The Center Awards: EXCELLENCE IN MULTIMEDIA AWARD 1st Place Winner: Rocky McCorkle
Congratulations to Rocky McCorkle for being selected for The Excellence in Multimedia Award recognizing his project, You and Me on a Sunny Day. The Excellence in Multimedia Award recognizes outstanding photo-media artists and storytellers working in a variety of media processes and subject matter. Supports a project that utilizes photography, video, installation, or other elements that expand on traditional methods of displaying and experiencing photography. Winners receive admission to Review Santa Fe portfolio reviews and participation in a winner’s exhibition at Pictura Gallery in Bloomington, Indiana.
Josh Raab, Director of Instagram, National Geographic; formerly Multimedia Editor, TIME Magazine shares his insights:
This year brought a multitude of impressive submissions ranging from still photography to Augmented Reality. There were strong projects across the board that pushed the boundaries of traditional media from collage that challenged the depictions of women in traditional photography, to video montages that challenged the perception of time itself.
In You and Me on a Sunny Day, Rocky McCorkle spent years photographing his neighbor in elaborate sets that were simultaneously glamorous and daunting. These explosions of color give a peek into a fabricated life while inferring truths about Rocky’s subject.
You and Me on a Sunny Day
I created the narrative and directed the photographs in the first ever “walk-through movie” with 88-year-old Gilda titled “You and Me on a Sunny Day.” My series of 135 consecutive photographs is conceived as a silent film in the form of a sequence of stills.
The scope and length of this monographic project make it one of the largest shows in the history of photography. Imagine being encircled in a fictional world as you are walking through large-format photographs, looking forward in anticipation to the next image. The entire experience will stretch over 1000 feet of wall space giving the viewer an emotional experience like no other.
Gilda Todar’s (1927—2017) colorful life is revealed in photographs that share her memories.
Conceptually, I have unrolled traditional cinema and extended it into the three-dimensional physical space. It is comprised of larger-than-life photographs that are displayed in chronological order on several connecting walls. For the movie to be watched, viewers shift from image to image, living movement brings the stills to life. Each viewer will see Gilda’s story unfold at their own pace, creating a visitor-flow and emotional experience like no other.

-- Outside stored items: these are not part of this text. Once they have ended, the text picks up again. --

(** The bit that the loop of [bitfieldToArray] reads for piece [j]. *)
Lemma bitAt_testbit (bitfield : Buffer) (j : Z) :
  0 <= j ->
  bitAt bitfield j
  = match bitfield !! Z.to_nat (j / 8) with
    | Some byte => Z.testbit (Z_of_byte byte) (7 - j mod 8)
    | None => false
    end.
Proof.
  intros Hj. unfold bitAt, byteAt.
  assert (0 <= j / 8) by (apply Z.div_pos; lia).
  pose proof (Z.mod_pos_bound j 8 ltac:(lia)).
  destruct (j / 8 <? blen bitfield) eqn:E; zbool.
  - destruct (j / 8 <? 0) eqn:E1; zbool; [lia|].
    destruct (blen bitfield <=? j / 8) eqn:E2; zbool; [lia|]. simpl.
    destruct (bitfield !! _); [|done]. apply land_pow2. lia.
  - rewrite (proj2 (lookup_ge_None _ _)); [done|]. unfold blen in E. lia.
Qed.

Lemma setBit_length (bitfield : Buffer) (i : Z) :
  length (setBit bitfield i) = length bitfield.
Proof.
  unfold setBit. destruct (byteAt _ _); [apply length_insert|done].
Qed.

Lemma index_split (i j : Z) :
  i = j <-> i / 8 = j / 8 /\ i mod 8 = j mod 8.
Proof.
  split; [intros ->; done|]. intros [Hd Hm].
  rewrite (Z.div_mod i 8), (Z.div_mod j 8) by lia. congruence.
Qed.

Lemma bitAt_setBit (bitfield : Buffer) (i j : Z) :
  0 <= i -> i / 8 < blen bitfield -> 0 <= j ->
  bitAt (setBit bitfield i) j = bool_decide (j = i) || bitAt bitfield j.
Proof.
  intros Hi Hin Hj. rewrite !bitAt_testbit by done.
  assert (0 <= i / 8) by (apply Z.div_pos; lia).
  assert (0 <= j / 8) by (apply Z.div_pos; lia).
  pose proof (Z.mod_pos_bound i 8 ltac:(lia)).
  pose proof (Z.mod_pos_bound j 8 ltac:(lia)).
  unfold setBit, byteAt.
  destruct (i / 8 <? 0) eqn:E1; zbool; [lia|].
  destruct (blen bitfield <=? i / 8) eqn:E2; zbool; [lia|]. simpl.
  destruct (bitfield !! Z.to_nat (i / 8)) as [byte|] eqn:Eb.
  2:{ apply lookup_ge_None in Eb. unfold blen in *. lia. }
  destruct (Z.eq_dec (j / 8) (i / 8)) as [Ed|Ed].
  - rewrite Ed, list_lookup_insert_eq by (unfold blen in *; lia).
    rewrite Eb. rewrite Z_of_byte_of_Z by (apply lor_bit_range; lia).
    rewrite Z.lor_spec, Z.shiftl_1_l, Z.pow2_bits_eqb by lia.
    rewrite orb_comm. f_equal.
    destruct (Z.eqb_spec (7 - i mod 8) (7 - j mod 8)) as [Em|Em].
    + symmetry. apply bool_decide_eq_true_2. apply index_split.
      split; [done|lia].
    + symmetry. apply bool_decide_eq_false_2. intros ->. lia.
  - rewrite list_lookup_insert_ne by lia.
    rewrite bool_decide_eq_false_2; [done|]. intros ->. done.
Qed.

Lemma bitAt_zeros (n : nat) (j : Z) : 0 <= j -> bitAt (repeat x00 n) j = false.
Proof.
  intros Hj. rewrite bitAt_testbit by done.
  destruct (repeat x00 n !! _) as [b|] eqn:E; [|done].
  apply list_elem_of_lookup_2, list_elem_of_In, repeat_spec in E.
  subst b. apply Z.bits_0.
Qed.

(** The loop of [arrayToBitfield] on a buffer with room for the array:
    afterwards bit [j] is set when it was set before or [pieces[j]] is
    [true]. *)
Lemma arrayToBitfield_loop (pieces : list bool) (buffer : Buffer) :
  Z.of_nat (length pieces) <= 8 * blen buffer ->
  let result :=
    fold_left (fun bitfield (ip : nat * bool) =>
                 if ip.2 then setBit bitfield (Z.of_nat ip.1) else bitfield)
              (imap (fun i p => (i, p)) pieces) buffer in
  length result = length buffer /\
  forall j, 0 <= j ->
    bitAt result j = default false (pieces !! Z.to_nat j) || bitAt buffer j.
Proof.
  induction pieces as [|x pieces IH] using rev_ind; intros Hlen; cbv zeta.
  - simpl. split; [done|]. intros j Hj. done.
  - rewrite length_app in Hlen. simpl in Hlen.
    rewrite imap_app, fold_left_app. simpl.
    destruct (IH ltac:(lia)) as [IHl IHb]. rewrite Nat.add_0_r.
    set (r := fold_left _ (imap _ pieces) buffer) in *.
    assert (Hx : forall j, 0 <= j ->
              default false ((pieces ++ [x]) !! Z.to_nat j)
              = default false (pieces !! Z.to_nat j)
                || (bool_decide (j = Z.of_nat (length pieces)) && x)).
    { intros j Hj. destruct (decide (Z.to_nat j < length pieces)%nat) as [Hlt|Hge].
      - rewrite lookup_app_l by done.
        rewrite bool_decide_eq_false_2 by lia. simpl. rewrite orb_false_r. done.
      - rewrite lookup_app_r by lia.
        rewrite (proj2 (lookup_ge_None pieces _)) by lia. simpl.
        destruct (decide (j = Z.of_nat (length pieces))) as [->|Hne].
        + rewrite Nat2Z.id, Nat.sub_diag. simpl.
          rewrite bool_decide_eq_true_2 by done. done.
        + rewrite bool_decide_eq_false_2 by done.
          destruct (Z.to_nat j - length pieces)%nat eqn:E; [lia|]. done. }
    destruct x.
    + split; [rewrite setBit_length; exact IHl|].
      intros j Hj. rewrite bitAt_setBit; try lia.
      * rewrite IHb, Hx by done. rewrite andb_true_r.
        destruct (bool_decide _), (default false _), (bitAt buffer j); done.
      * unfold blen in *. rewrite IHl.
        apply Z.div_lt_upper_bound; lia.
    + split; [exact IHl|]. intros j Hj. rewrite IHb, Hx by done.
      rewrite andb_false_r, orb_false_r. done.
Qed.

Lemma ceil_div_bound (a b : Z) :
  0 <= a -> 0 < b -> a <= b * ceil_div a b < a + b.
Proof.
  intros Ha Hb. unfold ceil_div.
  pose proof (Z.div_mod (- a) b ltac:(lia)).
  pose proof (Z.mod_pos_bound (- a) b Hb). lia.
Qed.

Lemma arrayToBitfield_bits (pieces : list bool) :
  length (arrayToBitfield pieces)
  = Z.to_nat (ceil_div (Z.of_nat (length pieces)) 8) /\
  forall j, 0 <= j ->
    bitAt (arrayToBitfield pieces) j = default false (pieces !! Z.to_nat j).
Proof.
  unfold arrayToBitfield.
  pose proof (ceil_div_bound (Z.of_nat (length pieces)) 8 ltac:(lia) ltac:(lia)).
  destruct (arrayToBitfield_loop pieces
              (repeat x00 (Z.to_nat (ceil_div (Z.of_nat (length pieces)) 8))))
    as [Hl Hb].
  { unfold blen. rewrite repeat_length. lia. }
  split; [rewrite Hl; apply repeat_length|].
  intros j Hj. rewrite Hb, bitAt_zeros by done. apply orb_false_r.
Qed.

(** X7. Packing an array of flags with [arrayToBitfield] and unpacking it
    with [bitfieldToArray] gives the array back; the bitfield has one byte
    for every eight flags, rounded up. *)
Theorem bitfield_of_array_roundtrip (pieces : list bool) :
  blen (arrayToBitfield pieces) = ceil_div (Z.of_nat (length pieces)) 8 /\
  bitfieldToArray (arrayToBitfield pieces) (Z.of_nat (length pieces)) = pieces.
Proof.
  destruct (arrayToBitfield_bits pieces) as [Hl Hb]. split.
  - unfold blen. rewrite Hl.
    pose proof (ceil_div_bound (Z.of_nat (length pieces)) 8 ltac:(lia) ltac:(lia)).
    lia.
  - unfold bitfieldToArray. rewrite Nat2Z.id. apply list_eq. intros i.
    rewrite list_lookup_fmap.
    destruct (decide (i < length pieces)%nat) as [Hlt|Hge].
    + rewrite lookup_seq_lt by done. simpl.
      rewrite Hb by lia. rewrite Nat2Z.id.
      destruct (pieces !! i) eqn:E; [done|].
      apply lookup_ge_None in E. lia.
    + rewrite lookup_seq_ge by lia.
      rewrite (proj2 (lookup_ge_None pieces i)) by lia. done.
Qed.

(** Five flags in one byte. *)
Lemma bitfield_of_array_witness :
  arrayToBitfield [true; false; true; false; false] = [xa0] /\
  bitfieldToArray (arrayToBitfield [true; false; true; false; false])
                  (Z.of_nat 5)
  = [true; false; true; false; false].
Proof.
  split; [reflexivity|].
  exact (proj2 (bitfield_of_array_roundtrip [true; false; true; false; false])).
Defined.

(** X8. Unpacking a bitfield of [ceil(n / 8)] bytes whose spare bits are
    zero into [n] flags and packing them again gives the bitfield back. *)
Theorem array_of_bitfield_roundtrip (bitfield : Buffer) (n : Z) :
  0 <= n -> blen bitfield = ceil_div n 8 ->
  (forall j, n <= j < 8 * blen bitfield -> bitAt bitfield j = false) ->
  arrayToBitfield (bitfieldToArray bitfield n) = bitfield.
Proof.
  intros Hn Hlen Hspare.
  set (arr := bitfieldToArray bitfield n).
  assert (Harr : length arr = Z.to_nat n).
  { subst arr. unfold bitfieldToArray. rewrite length_map, length_seq. done. }
  destruct (arrayToBitfield_bits arr) as [Hl Hb].
  rewrite Harr, Z2Nat.id in Hl by done.
  assert (Hsame : length (arrayToBitfield arr) = length bitfield).
  { rewrite Hl. unfold blen in Hlen. lia. }
  apply list_eq_same_length with (length bitfield); [done|done|].
  intros k x y Hk Hx Hy. apply byte_ext. intros t Ht.
  set (j := 8 * Z.of_nat k + (7 - t)).
  assert (Hj : 0 <= j) by (subst j; lia).
  assert (Hjd : j / 8 = Z.of_nat k).
  { subst j. rewrite Z.mul_comm, Z.div_add_l by lia.
    rewrite Z.div_small by lia. lia. }
  assert (Hjm : j mod 8 = 7 - t).
  { subst j. rewrite Z.add_comm, Z.mul_comm, Z.mod_add by lia.
    apply Z.mod_small. lia. }
  pose proof (Hb j Hj) as H1.
  rewrite bitAt_testbit in H1 by done.
  rewrite Hjd, Nat2Z.id, Hx, Hjm in H1.
  replace (7 - (7 - t)) with t in H1 by lia. rewrite H1.
  assert (H2 : bitAt bitfield j = Z.testbit (Z_of_byte y) t).
  { rewrite bitAt_testbit by done. rewrite Hjd, Nat2Z.id, Hy, Hjm.
    f_equal. lia. }
  rewrite <- H2.
  subst arr. unfold bitfieldToArray. rewrite list_lookup_fmap.
  destruct (decide (Z.to_nat j < Z.to_nat n)%nat) as [Hlt|Hge].
  - rewrite lookup_seq_lt by done. simpl. rewrite Z2Nat.id by done. done.
  - rewrite lookup_seq_ge by lia. simpl. symmetry. apply Hspare.
    unfold blen. subst j. lia.
Qed.

(** The byte [10100000] as five flags. *)
Lemma array_of_bitfield_witness :
  0 <= 5 /\ blen [xa0] = ceil_div 5 8 /\
  bitfieldToArray [xa0] 5 = [true; false; true; false; false] /\
  arrayToBitfield (bitfieldToArray [xa0] 5) = [xa0].
Proof.
  assert (H1 : 0 <= 5) by lia.
  assert (H2 : blen [xa0] = ceil_div 5 8) by reflexivity.
  split; [exact H1|]. split; [exact H2|]. split; [reflexivity|].
  apply (array_of_bitfield_roundtrip [xa0] 5 H1 H2).
  intros j Hj. change (blen [xa0]) with 1 in Hj.
  assert (Hc : j = 5 \/ j = 6 \/ j = 7) by lia.
  destruct Hc as [->|[->| ->]]; reflexivity.
Defined.

(** ** Compact peer lists *)

Lemma parsePeersLoop_end fuel (peersBuffer : Buffer) (i : Z) :
  blen peersBuffer <= i + 5 -> 0 <= i -> parsePeersLoop fuel peersBuffer i = [].
Proof.
  intros Hi H0. destruct fuel as [|fuel]; [done|]. simpl.
  destruct (i <? blen peersBuffer) eqn:E1; [|done].
  destruct (i + 5 <? blen peersBuffer) eqn:E2; zbool; [lia|].
  simpl. destruct fuel as [|fuel]; [done|]. simpl.
  destruct (i + 6 <? blen peersBuffer) eqn:E3; zbool; [lia|done].
Qed.

Lemma byteAt_at (pre : Buffer) (mid : Buffer) (b : byte) (rest : Buffer) (i : Z) :
  i = blen pre + blen mid -> byteAt (pre ++ mid ++ b :: rest) i = Some b.
Proof.
  intros ->. rewrite app_assoc, <- blen_app. apply byteAt_app.
Qed.

Lemma readUInt16BE_written (v : Z) (pre rest : Buffer) :
  0 <= v <= 65535 ->
  readUInt16BE (pre ++ Sha1.be_bytes 2 (Z.to_N v) ++ rest) (blen pre) = Ok v.
Proof.
  intros Hv. unfold readUInt16BE.
  pose proof (blen_nonneg pre). pose proof (blen_nonneg rest).
  destruct (0 <=? blen pre) eqn:E3; zbool; [|lia].
  destruct (_ <=? blen (pre ++ _)) eqn:E4; zbool.
  - cbn [andb]. f_equal. apply (be_value_slice 2 v pre rest). simpl. lia.
  - rewrite !blen_app, blen_be_bytes in E4. lia.
Qed.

Every Sunday evening for 5 years, my downstairs neighbor Gilda came up for a photo shoot on a set that I had spent all week lighting, propping, and composing. We’d take one hour and focus on one scene, and the next week we’d do it all over again—a process slower than clay animation. The interior shots were made in my Tenderloin apartment in San Francisco, which I transformed into a complex mise-en- scène for the storyboarded narrative.
A protagonist in her own life story, our photographs tell the story of Gilda remembering, and at times dreaming about, her late husband Jack. Peering at her through the camera lens and surrounded by objects from her life, I was trying to reveal the emotional complexity, both internal and external, of time, joy, love, death, and loneliness, that come from a life well lived. Gilda Todar was born in San Mateo in 1927 and waited her entire life to be an actress on the big screen. This was her first and last starring role.
Technical Info:
All photographs in the series were shot in San Francisco with a Cambo 8 x 10 camera using a wide range of strobe and tungsten lights. The final exhibition prints are 40” x 80” C-prints. All of the interior shots were made in my own San Francisco apartment, which I transformed into a complex mise-en-scène for the storyboarded narrative.
Each image in the series is equivalent to 828 megapixels. The astonishing clarity and richness of detail in the prints is the result of a painstaking process of shooting up to twenty-two individual high-resolution photographs for each final image and using digital technology to create a fantastically seamless final image.
It all started when Rocky McCorkle visited Örebro, Sweden in 1999. He had been taking pictures since he was a kid, but when he returned from Sweden, he decided that he was going to make pictures.
McCorkle’s larger-than-life walk-through movie installations bring the movie experience to the museum. Photographs from this series are in the permanent collection at the Berkeley Art Museum and Pacific Film Archive (BAM/PFA) and the Tweed Museum of Art.